_ACTIVITY_: Filter this material down to the lines that contain the string "Hpost", and return those lines.

_SUPPLIED DATA_:
(** Joining the parts with the separator gives the text back. *)
Lemma join_split_from (sep : jsstring) (k : nat) (s : jsstring) :
  sep <> [] -> join sep (split_from k sep s) = skipn k s.
Proof.
  intros Hsep. revert k; induction s as [|c s IH]; intros k.
  - now destruct k.
  - cbn [split_from]. destruct k as [|k]; [|apply IH].
    destruct (startsWith (c :: s) sep) eqn:Em.
    + rewrite join_cons by apply split_from_nonempty. rewrite IH. cbn [app skipn].
      apply startsWith_spec in Em as [post Em].
      destruct sep as [|x sep]; [contradiction|]. injection Em as -> ->.
      cbn [List.length app].
      replace (S (List.length sep) - 1)%nat with (List.length sep) by lia.
      rewrite skipn_app, skipn_all, Nat.sub_diag. reflexivity.
    + rewrite join_push by apply split_from_nonempty. now rewrite IH.
Qed.

Lemma concat_push (c : N) (parts : list jsstring) :
  concat (push_unit c parts) = c :: concat parts.
Proof. destruct parts; reflexivity. Qed.

(** Concatenating the parts is removing the separators. *)
Lemma concat_split_from (sep : jsstring) (k : nat) (s : jsstring) :
  concat (split_from k sep s) = replace_from k sep [] s.
Proof.
  revert k; induction s as [|c s IH]; intros k; [reflexivity|].
  cbn [split_from replace_from]. destruct k; [|apply IH].
  destruct (startsWith (c :: s) sep).
  - cbn [concat app]. apply IH.
  - rewrite concat_push. now rewrite IH.
Qed.

Lemma startsWith_app (a b t : jsstring) :
  startsWith a t = true -> startsWith (a ++ b) t = true.
Proof.
  rewrite !startsWith_spec. intros [post ->]. exists (post ++ b).
  now rewrite app_assoc.
Qed.

Lemma split_head_prefix (sep : jsstring) (k : nat) (s : jsstring) :
  sep <> [] -> exists post, skipn k s = hd [] (split_from k sep s) ++ post.
Proof.
  intros Hsep. rewrite <- (join_split_from sep k s Hsep).
  destruct (split_from k sep s) as [|p rest]; [now exists []|].
  destruct rest; cbn [hd join]; [exists []; now rewrite app_nil_r | now eexists].
Qed.

(** No part contains the separator. *)
Lemma split_parts_free (sep : jsstring) (k : nat) (s : jsstring) :
  sep <> [] -> Forall (fun p => includes p sep = false) (split_from k sep s).
Proof.
  intros Hsep. assert (Hnil : includes [] sep = false).
  { destruct sep; [contradiction | reflexivity]. }
  revert k; induction s as [|c s IH]; intros k.
  - cbn [split_from]. now constructor.
  - cbn [split_from]. destruct k; [|apply IH].
    destruct (startsWith (c :: s) sep) eqn:Em.
    + constructor; [exact Hnil | apply IH].
    + pose proof (IH 0%nat) as Hfree.
      destruct (split_head_prefix sep 0 s Hsep) as [post Hpost]. cbn [skipn] in Hpost.
      pose proof (split_from_nonempty 0 sep s) as Hne.
      destruct (split_from 0 sep s) as [|p rest]; [contradiction|].
      cbn [push_unit hd] in *.
      pose proof (Forall_inv Hfree) as Hp. pose proof (Forall_inv_tail Hfree) as Hrest.
      cbn beta in Hp. constructor; [|exact Hrest].
      rewrite includes_cons, Hp, orb_false_r.
      destruct (startsWith (c :: p) sep) eqn:Ep; [|reflexivity].
      apply (startsWith_app _ post) in Ep. cbn [app] in Ep.
      rewrite <- Hpost in Ep. congruence.
Qed.

Lemma span_text_spans (odd : bool) (parts : list jsstring) :
  map span_text (spans_from odd parts) = parts.
Proof.
  revert odd; induction parts as [|p rest IH]; intros odd; [reflexivity|].
  cbn [spans_from map]. rewrite IH. now destruct odd.
Qed.

Lemma spans_from_nth (odd : bool) (parts : list jsstring) (j : nat) :
  nth_error (spans_from odd parts) j =
  option_map (fun p => if xorb odd (Nat.odd j) then Strong p else Plain p)
    (nth_error parts j).
Proof.
  revert odd j; induction parts as [|p rest IH]; intros odd j.
  - now destruct j.
  - destruct j as [|j]; cbn [spans_from nth_error option_map].
    + now destruct odd.
    + rewrite IH. rewrite Nat.odd_succ, <- Nat.negb_odd.
      now destruct odd, (Nat.odd j).
Qed.

(** X8.  The bold markup of a chat bubble: the text splits at every "**"
    into parts that, joined by "**", give the text back; no part contains
    "**"; the parts are shown in order, plain and strong in turn starting
    with plain, so what the bubble shows is the text with every "**"
    removed, which is also the first step of [speak]. *)
Theorem bubble_spans_markup (text : jsstring) :
  join (js "**") (split (js "**") text) = text /\
  Forall (fun p => includes p (js "**") = false) (split (js "**") text) /\
  map span_text (bubble_spans text) = split (js "**") text /\
  concat (map span_text (bubble_spans text)) = replaceAll (js "**") [] text /\
  (forall j,
     nth_error (bubble_spans text) j =
     option_map (fun p => if Nat.odd j then Strong p else Plain p)
       (nth_error (split (js "**") text) j)).
Proof.
  assert (Hsep : js "**" <> []) by (vm_compute; discriminate).
  split; [exact (join_split_from (js "**") 0 text Hsep)|].
  split; [exact (split_parts_free (js "**") 0 text Hsep)|].
  split; [apply span_text_spans|].
  split; [|intros j; apply spans_from_nth].
  unfold bubble_spans. rewrite span_text_spans. apply concat_split_from.
Qed.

_EXPECTED OUTPUT_:
      destruct (split_head_prefix sep 0 s Hsep) as [post Hpost]. cbn [skipn] in Hpost.
      rewrite <- Hpost in Ep. congruence.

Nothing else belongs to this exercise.